Jetzt muss ich noch essen. Die zunächst recht kurz angebundene wirtin, die mein auf dem innenhof abgestelltes fahrrad fast verächtlich mustert, ist auf meine nachfrage hin bereit, mir ein menu zu kochen, obwohl ich ihr einziger gast bin. (Auch in der gaststätte sitzt niemand.) Sie schaut zuerst in der küche nach und macht mir dann ihr angebot: vier gänge für 75 ff (25 DM): vorspeise: assiette composée (fruits de mer, charcuterie, differentes salades), hauptgang: escalope de vache, ris, petits pois, carottes et une pommes de terre, nachspeise: mousse au chocolat und zum abschluss: fromages de pays
Den hauptgang bereitet sie frisch zu, wie ich erfreut rieche. Aber deswegen muss ich auch über 45 minuten auf den ersten gang warten. Obwohl ich um 19.30 uhr runter ins restaurant gehe, bekomme ich erst um 21.15 uhr mein dessert. Das macht mir aber nichts, weil ich auf der zum markt hin gelegenen terrasse in der abendsonne sitze, wohlig warm angezogen, denn es ist empfindlich kühl geworden nach 20.00 uhr.
Über oma Luzies anruf freue ich mich sehr.

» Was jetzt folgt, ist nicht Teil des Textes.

Lemma copiler_run (specification : string) (force_copilation : bool)
    (mw fw uo : str_or_list) (w : world) (name : option string)
    (existing : pyval pyobj) :
  _parse_callable_name specification = Return name ->
  cached name w = Return existing ->
  _copiler specification force_copilation mw fw uo w
  = if force_copilation || negb (bool_of existing)
    then generate specification name (copilations_path name)
           (as_list mw) (as_list fw) (as_list uo) w
    else (Return existing, w).
Proof.
  intros H C. unfold _copiler, bind, lift. rewrite H. unfold cached in C.
  pose proof (get_existing_keeps_world (copilations_path name) name w) as K.
  destruct (_get_existing_copilation (copilations_path name) name w)
    as [r0 w0]. simpl in *. subst.
  now destruct (force_copilation || negb (bool_of existing)).
Qed.

Lemma generate_cases (specification : string) (name : option string)
    (filename : string) (mw fw uo : list string) (w w' : world)
    (r : result (pyval pyobj)) :
  generate specification name filename mw fw uo w = (r, w') ->
  ((len specification > max_characters (models fast))%Z
   /\ r = Raise AttributeError /\ w' = w)
  \/ ((len specification <= max_characters (models fast))%Z
      /\ (startswith (clarity_at specification w) "UNCLEAR" = true
          /\ r = Raise (SpecificationUnclearError name
                          (clarity_at specification w))
          /\ w' = after_clarity specification w
          \/ startswith (clarity_at specification w) "UNCLEAR" = false
             /\ generation_loop specification name filename mw fw uo
                  max_tries 0 None (after_clarity specification w)
                = (r, w'))).
Proof.
  unfold generate, _review_specification. unfold bind at 1 2.
  destruct (Z.le_gt_cases (len specification) (max_characters (models fast)))
    as [L|L].
  - rewrite (get_completion_within _ _ _ _ L). cbv zeta.
    fold (clarity_request specification) (clarity_at specification w)
         (after_clarity specification w).
    destruct (startswith (clarity_at specification w) "UNCLEAR") eqn:U;
      intros H; right; (split; [assumption|]).
    + left. injection H as <- <-. auto.
    + right. auto.
  - rewrite get_completion_over by lia. intros [= <- <-]. left.
    repeat split. lia.
Qed.
(** * bdix-list: connectivity testing scripts

    A shallow embedding of the four probing scripts of the repository
    (the multi-attempt analysis of [list.ts], the fast check, the listing
    of working URLs and the fetch-based test of [test-ping.ts]) together
    with the properties of their deduplication, probing, batching and
    aggregation steps.

    Conventions of the embedding:
    - a JavaScript [number] is an IEEE 754 binary64 value, Rocq's primitive
      [float]; arithmetic is the primitive, correctly rounded one;
    - array lengths, loop counters and the integral configuration fields
      ([attempts], [batchSize]) are [nat]; [nat2num] gives the number they
      denote where the source divides;
    - [Date.now()] readings are integral milliseconds, in [Z];
    - an [async] function is a function into [outcome]: it returns a value
      or raises (rejects), and [try_catch] is the source's [try]/[catch];
    - every answer of the outside world (DNS, ping, fetch, the clock) is
      read from an [Env.t] record, one per probed endpoint;
    - console output and file writes are not modelled: each script returns
      the object it would serialise, and the two reports that are only
      printed ([generateDetailedReport], [testPing]) return the values
      they print. *)

From stdpp Require Import gmap strings list pretty sorting.
From Stdlib Require Import Ascii ZArith Floats.
From Equations Require Import Equations.

(** ** Numbers *)

Definition number : Set := float.

(** The number nearest to an integer (round to nearest, ties to even);
    exact on the safe integers, those below [2 ^ 53] in magnitude. *)
Definition Z2num (z : Z) : number :=
  SF2Prim (binary_normalize prec emax z 0 false).

Definition nat2num (n : nat) : number := Z2num (Z.of_nat n).

Definition is_neg_zero (x : number) : bool := is_zero x && get_sign x.
Definition is_pos_zero (x : number) : bool := is_zero x && negb (get_sign x).

(** ** Exceptions and promises *)

(** A thrown value: an [Error] object with its message, or any other value
    with the text [String(value)] gives for it. *)
Inductive thrown : Type :=
| ErrorObject (message : string)
| OtherValue (text : string).

(** [error instanceof Error ? error.message : String(error)] *)
Definition error_text (error : thrown) : string :=
  match error with
  | ErrorObject message => message
  | OtherValue text => text
  end.

Inductive outcome (A : Type) : Type :=
| Returned (a : A)
| Raised (error : thrown).
Arguments Returned {A} a.
Arguments Raised {A} error.

#[global] Instance outcome_ret : MRet outcome := λ A, Returned.
#[global] Instance outcome_bind : MBind outcome := λ A B f m,
  match m with
  | Returned a => f a
  | Raised error => Raised error
  end.

Definition try_catch {A} (body : outcome A) (handler : thrown → outcome A) : outcome A :=
  match body with
  | Returned a => Returned a
  | Raised error => handler error
  end.
(** * Palladium consensus core: difficulty engine, proof of work, AuxPoW

    A shallow embedding of [src/pow.cpp], [src/primitives/block.{h,cpp}],
    [src/consensus/params.h] and the submission gate of [src/rpc/mining.cpp],
    with the properties stated about them.

    Conventions.
    - C++ fixed-width integers are [Z]; unsigned wrap-around is written out
      ([uint32], [uint64], [wrap256]).  Signed [int]/[int64_t] arithmetic is
      plain [Z] arithmetic: signed overflow is undefined in the source, and
      the theorems that depend on it carry the range as a hypothesis.  A
      conversion to a narrower type is written out ([int32]).
    - [uint256] is the 256-bit blob read as a little-endian number, so
      [UintToArith256] is the identity on the representation; its 32 bytes
      are [le_split 32].
    - A function that can hit an [assert], a thrown [uint_error] or undefined
      behaviour (null dereference, division by zero) returns [option]; [None]
      is that abnormal end. *)

From Stdlib Require Import ZArith List Bool Lia String.
From stdpp Require Import gmap.
From coqutil Require Import Word.LittleEndianList Byte.

Local Open Scope Z_scope.
Local Set Warnings "-register-all".

(** ** Fixed-width integers *)

Definition uint32 (x : Z) : Z := x mod 2 ^ 32.
Definition uint64 (x : Z) : Z := x mod 2 ^ 64.
(** * SearchEngine (search.py): query construction and result caching

    A shallow embedding of [SearchEngine] from [src/search.py]: the request
    bodies its search methods build, the calls they make to Elasticsearch,
    Redis and the TF-IDF vectorizer, and the [str]/[eval] pair the result
    cache serialises with.

    Conventions.
    - A Python [str] and a Redis byte string are both a [string] (the
      UTF-8 bytes of the text). The functions that look inside a string
      ([py_repr], [py_eval], [tokenize]) are exact on ASCII text
      ([ascii_text]); the properties that depend on what they do inside
      a text are stated for ASCII text.
    - A Python [dict] is an association list in insertion order with
      unique keys ([wf_val]); keys are strings. Values are [None],
      booleans, integers, strings, lists and dicts; there are no floats
      among them.
    - The three services are external. Elasticsearch is an oracle from
      (index, body) to a response or an error; Redis is a map from key to
      (value, expiry instant) read against a clock; the vectorizer is
      scikit-learn's [TfidfVectorizer] with its default settings.
    - Every method runs in the monad [M]: it reads and writes a [world]
      and either returns a value or raises. Each call to a service is
      appended to the world's [trace].
    - The interpreter is CPython 3.11 with its default limits. Two of
      them show in the model: the 4300 digits of the conversion between
      integers and decimal text, and the nesting of brackets in source
      text, which [py_eval] follows up to [max_nesting]. Calls are made
      with enough stack left for them.
    - [eval] is given text from the store and runs whatever code it is.
      [py_eval] decides the texts that are displays of literals, and
      texts that cannot be compiled; what [eval] does with any other text
      (its value or exception, and its effects, which reach the store
      through [self]) is the parameter [interp] of [get_cached_results]. *)

From Stdlib Require Import ZArith NArith List String Ascii Bool Lia.
From Stdlib Require Import DecimalString DecimalN Decimal.
From Stdlib Require Import Floats.
From stdpp Require Import base gmap strings list.

#[local] Set Warnings "-register-all".
Local Open Scope string_scope.
Local Open Scope Z_scope.

(** ** Python values *)

(** The values that travel as documents, filter values and cached result
    sets: what a JSON response decodes to, floats excepted. *)
Inductive pyval : Type :=
| PyNone
| PyBool (b : bool)
| PyInt (z : Z)
| PyStr (s : string)
| PyList (l : list pyval)
| PyDict (d : list (string * pyval)).

(** A request body: a dict literal whose leaves are Python values or the
    float vector [query_vector.tolist()]. *)
Inductive body : Type :=
| BVal (v : pyval)
| BVec (v : list float)
| BList (l : list body)
| BDict (d : list (string * body)).

(** The exceptions the modelled code can raise; [PyError] is an
    exception of any other class, by the name of the class. *)
Inductive exn : Type :=
| SyntaxError
| KeyError (k : string)
| TypeError
| ValueError (msg : string)
| ConnectionError
| PyError (cls : string).

Inductive result (A : Type) : Type :=
| Ok (a : A)
| Raise (e : exn).
Arguments Ok {A} a.
Arguments Raise {A} e.

(** [d[k]] on a Python dict. *)
Fixpoint dict_get {A} (k : string) (d : list (string * A)) : option A :=
  match d with
  | [] => None
  | (k', v) :: d' => if String.eqb k k' then Some v else dict_get k d'
  end.

(** [d[k] = v]: replaces the value in place when [k] is present, appends
    the pair otherwise. *)
Fixpoint dict_set {A} (k : string) (v : A) (d : list (string * A))
  : list (string * A) :=
  match d with
  | [] => [(k, v)]
  | (k', v') :: d' =>
      if String.eqb k k' then (k', v) :: d' else (k', v') :: dict_set k v d'
  end.

(** The dict a display [{k1: v1, ..., kn: vn}] evaluates to. *)
Definition dict_of_items {A} (items : list (string * A)) : list (string * A) :=
  fold_left (fun d kv => dict_set (fst kv) (snd kv) d) items [].

(** Unique keys, at every depth. *)
Fixpoint wf_val (v : pyval) : Prop :=
  match v with
  | PyList l => (fix all (l : list pyval) : Prop :=
                   match l with
                   | [] => True
                   | x :: l' => wf_val x /\ all l'
                   end) l
  | PyDict d => List.NoDup (map fst d) /\
                (fix all (d : list (string * pyval)) : Prop :=
                   match d with
                   | [] => True
                   | (_, x) :: d' => wf_val x /\ all d'
                   end) d
  | _ => True
  end.

(** ** [repr]: what [str(results)] writes *)

Definition hex_digit (n : nat) : ascii :=
  match n with
  | 0 => "0" | 1 => "1" | 2 => "2" | 3 => "3" | 4 => "4" | 5 => "5"
  | 6 => "6" | 7 => "7" | 8 => "8" | 9 => "9" | 10 => "a" | 11 => "b"
  | 12 => "c" | 13 => "d" | 14 => "e" | _ => "f"
  end%nat%char.

Definition quote1 : ascii := "'"%char.
Definition quote2 : ascii := Ascii.ascii_of_nat 34.
Definition backslash : ascii := "\"%char.

(** One character inside a literal quoted with [q]: exact for ASCII
    characters. Bytes from 128 up (UTF-8 of non-ASCII text) are written
    as they are, which is what [repr] does with the printable characters
    only; the properties below are stated for ASCII text. *)
Definition escape_char (q c : ascii) : string :=
  let n := nat_of_ascii c in
  if Ascii.eqb c backslash then String backslash (String backslash "")
  else if Ascii.eqb c q then String backslash (String q "")
  else if Nat.eqb n 9 then String backslash "t"
  else if Nat.eqb n 10 then String backslash "n"
  else if Nat.eqb n 13 then String backslash "r"
  else if (Nat.ltb n 32 || Nat.eqb n 127)%bool then
    String backslash
      (String "x" (String (hex_digit (n / 16)) (String (hex_digit (n mod 16)) "")))
  else String c "".

Fixpoint escape (q : ascii) (s : string) : string :=
  match s with
  | "" => ""
  | String c s' => escape_char q c ++ escape q s'
  end.

Fixpoint contains (c : ascii) (s : string) : bool :=
  match s with
  | "" => false
  | String c' s' => Ascii.eqb c c' || contains c s'
  end.

(** Double quotes exactly when the text has a single quote and no double
    quote. *)
Definition choose_quote (s : string) : ascii :=
  if (contains quote1 s && negb (contains quote2 s))%bool then quote2 else quote1.

Definition str_repr (s : string) : string :=
  let q := choose_quote s in
  String q (escape q s ++ String q "").

Definition nat_repr (n : N) : string :=
  NilEmpty.string_of_uint (N.to_uint n).

Definition int_repr (z : Z) : string :=
  match z with
  | Zneg p => String "-" (nat_repr (Npos p))
  | _ => nat_repr (Z.to_N z)
  end.

Fixpoint py_repr (v : pyval) : string :=
  match v with
  | PyNone => "None"
  | PyBool true => "True"
  | PyBool false => "False"
  | PyInt z => int_repr z
  | PyStr s => str_repr s
  | PyList l =>
      "[" ++ (fix items (l : list pyval) : string :=
                match l with
                | [] => "]"
                | [x] => py_repr x ++ "]"
                | x :: l' => py_repr x ++ ", " ++ items l'
                end) l
  | PyDict d =>
      "{" ++ (fix items (d : list (string * pyval)) : string :=
                match d with
                | [] => "}"
                | [(k, x)] => str_repr k ++ ": " ++ py_repr x ++ "}"
                | (k, x) :: d' => str_repr k ++ ": " ++ py_repr x ++ ", " ++ items d'
                end) d
  end.

(** Every byte is an ASCII character. *)
Fixpoint ascii_text (s : string) : bool :=
  match s with
  | "" => true
  | String c s' => (Nat.ltb (nat_of_ascii c) 128 && ascii_text s')%bool
  end.

(** The most digits an integer may have to be written as decimal text,
    or read from it ([sys.get_int_max_str_digits()]). *)
Definition max_str_digits : nat := 4300.

(** The most brackets open at once in a text the reader below decides.
    The interpreter takes more: its tokenizer refuses the 201st open
    bracket, and its parser runs out of stack between 100 and 200 open
    brackets, depending on what stands around them. *)
Definition max_nesting : nat := 100.

(** The decimal digits of an integer, sign apart. *)
Definition digits (z : Z) : nat := String.length (nat_repr (Z.abs_N z)).

(** No integer in the value has more than [n] digits. *)
Fixpoint ints_within (n : nat) (v : pyval) : bool :=
  match v with
  | PyInt z => Nat.leb (digits z) n
  | PyList l => forallb (ints_within n) l
  | PyDict d => forallb (fun kv => ints_within n (snd kv)) d
  | _ => true
  end.

(** No integer in the value has more digits than can be written. *)
Definition ints_fit (v : pyval) : bool := ints_within max_str_digits v.

(** [str(v)]: a string is its own text; any other value is written as
    [repr] writes it, unless an integer in it is too long to write, which
    is a [ValueError]. As [py_repr], exact on ASCII strings. *)
Definition py_str (v : pyval) : result string :=
  match v with
  | PyStr s => Ok s
  | _ =>
      if ints_fit v then Ok (py_repr v)
      else Raise (ValueError
        "Exceeds the limit (4300 digits) for integer string conversion; use sys.set_int_max_str_digits() to increase the limit")
  end.

(** ** [eval] on literal displays *)

(** The outcome of reading a prefix of the text: a value and the text
    left; an exception raised while compiling; or [PBeyond], when the
    text is not a display this reader decides. *)
Inductive presult (A : Type) : Type :=
| POk (a : A) (rest : string)
| PErr (e : exn)
| PBeyond.
Arguments POk {A} a rest.
Arguments PErr {A} e.
Arguments PBeyond {A}.

Fixpoint skip_spaces (s : string) : string :=
  match s with
  | String " " s' => skip_spaces s'
  | _ => s
  end.

Definition is_digit (c : ascii) : bool :=
  let n := nat_of_ascii c in (Nat.leb 48 n && Nat.leb n 57)%bool.

(** The longest prefix of decimal digits, and the text after it. *)
Fixpoint span_digits (s : string) : string * string :=
  match s with
  | String c s' =>
      if is_digit c then
        let (ds, rest) := span_digits s' in (String c ds, rest)
      else ("", s)
  | "" => ("", "")
  end.

(** A decimal integer literal: its digits are exactly the way the number
    prints (so no leading zeros) and are no more than can be read; other
    digit runs are not decided here. *)
Definition parse_nat (s : string) : presult N :=
  let (ds, rest) := span_digits s in
  match NilEmpty.uint_of_string ds with
  | Some d =>
      let n := N.of_uint d in
      if (String.eqb (nat_repr n) ds && Nat.leb (String.length ds) max_str_digits)%bool
      then POk n rest else PBeyond
  | None => PBeyond
  end.

Definition hex_value (c : ascii) : option nat :=
  let n := nat_of_ascii c in
  if (Nat.leb 48 n && Nat.leb n 57)%bool then Some (n - 48)%nat
  else if (Nat.leb 97 n && Nat.leb n 102)%bool then Some (n - 87)%nat
  else if (Nat.leb 65 n && Nat.leb n 70)%bool then Some (n - 55)%nat
  else None.

Definition pcons (c : ascii) (r : presult string) : presult string :=
  match r with
  | POk s rest => POk (String c s) rest
  | PErr e => PErr e
  | PBeyond => PBeyond
  end.

(** The text of a string literal after its opening quote [q], up to the
    closing quote. The end of the text or of the line before the closing
    quote is a syntax error, and so is a malformed [\x] escape. Escapes
    that [repr] never writes, and bytes that are not ASCII characters,
    are not decided here. *)
Fixpoint parse_str_body (q : ascii) (s : string) : presult string :=
  match s with
  | "" => PErr SyntaxError
  | String c s' =>
      if Ascii.eqb c q then POk "" s'
      else if Ascii.eqb c backslash then
        match s' with
        | "" => PErr SyntaxError
        | String e s'' =>
            if Ascii.eqb e backslash then pcons backslash (parse_str_body q s'')
            else if Ascii.eqb e quote1 then pcons quote1 (parse_str_body q s'')
            else if Ascii.eqb e quote2 then pcons quote2 (parse_str_body q s'')
            else if Ascii.eqb e "t" then pcons (ascii_of_nat 9) (parse_str_body q s'')
            else if Ascii.eqb e "n" then pcons (ascii_of_nat 10) (parse_str_body q s'')
            else if Ascii.eqb e "r" then pcons (ascii_of_nat 13) (parse_str_body q s'')
            else if Ascii.eqb e "x" then
              match s'' with
              | String h1 (String h2 s3) =>
                  match hex_value h1, hex_value h2 with
                  | Some a, Some b =>
                      if Nat.ltb (16 * a + b) 128
                      then pcons (ascii_of_nat (16 * a + b)) (parse_str_body q s3)
                      else PBeyond
                  | _, _ => PErr SyntaxError
                  end
              | _ => PErr SyntaxError
              end
            else PBeyond
        end
      else if (Nat.eqb (nat_of_ascii c) 10 || Nat.eqb (nat_of_ascii c) 13)%bool
      then PErr SyntaxError
      else if (Nat.eqb (nat_of_ascii c) 0 || Nat.leb 128 (nat_of_ascii c))%bool
      then PBeyond
      else pcons c (parse_str_body q s')
  end.

(** [s] starts with the keyword [kw]: the text after it. *)
Fixpoint strip_prefix (kw s : string) : option string :=
  match kw, s with
  | "", _ => Some s
  | String a kw', String b s' =>
      if Ascii.eqb a b then strip_prefix kw' s' else None
  | _, _ => None
  end.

Besonders froh bin ich, von ihr gehört zu haben, dass Saskia und Sara doch zusammen urlaub auf Korsika machen werden. Hoffentlch wird Sara an der schule in Köln angenommen. Aber was wird dann mit ihren pferden? Irgendwie wird“s schon gehen. Gott weiß rat! (Kommt so ein satz vom pilgern?)
Nachdem ich der wirtin zum käse ein drittes ‚demi peche‘ bestellt und bestätigt habe, dass sie eine sehr gute köchin sei, wird sie freundlicher und fängt an zu erzählen, dass sie gerne koche und möglichst alle zutaten aus eigenem garten bzw. von händlern aus dem ort nehme. Als ich ein foto von ihrem hotel mache, verharrt sie beim abräumen kurz lächelnd auf der eingangstreppe, damit sie auch auf dem foto zu sehen ist. Bevor ich ins bett gehe, bietet sie mir an, schon um 7 uhr zu frühstücken, weil sie wisse, dass pilger stets früh aufbrechen. Ich nehme dankend an und kuschele mich rundum zufrieden ins bett. Nun, es wird die teuerste übernachtung meiner gesamten pilgerreise werden, aber es ist auch der komfortabelste abend, den ich auf dieser fahrt erlebe.
Ich liege noch lange wach und denke über diesen herrlichen tag nach. Der ringfinger der rechten hand fühlt sich komisch an, wie fremd, als ich seinen nagel reinige. Tagsüber beim rad fahren merke ich das gar nicht. Ich muss morgen entweder meine handhaltung ständig wechseln oder die lenkerpostion grundlegend verändern. Aber das ist wegen der montierten lenkertasche und der lesbarkeit der kartenhülle nicht so einfach.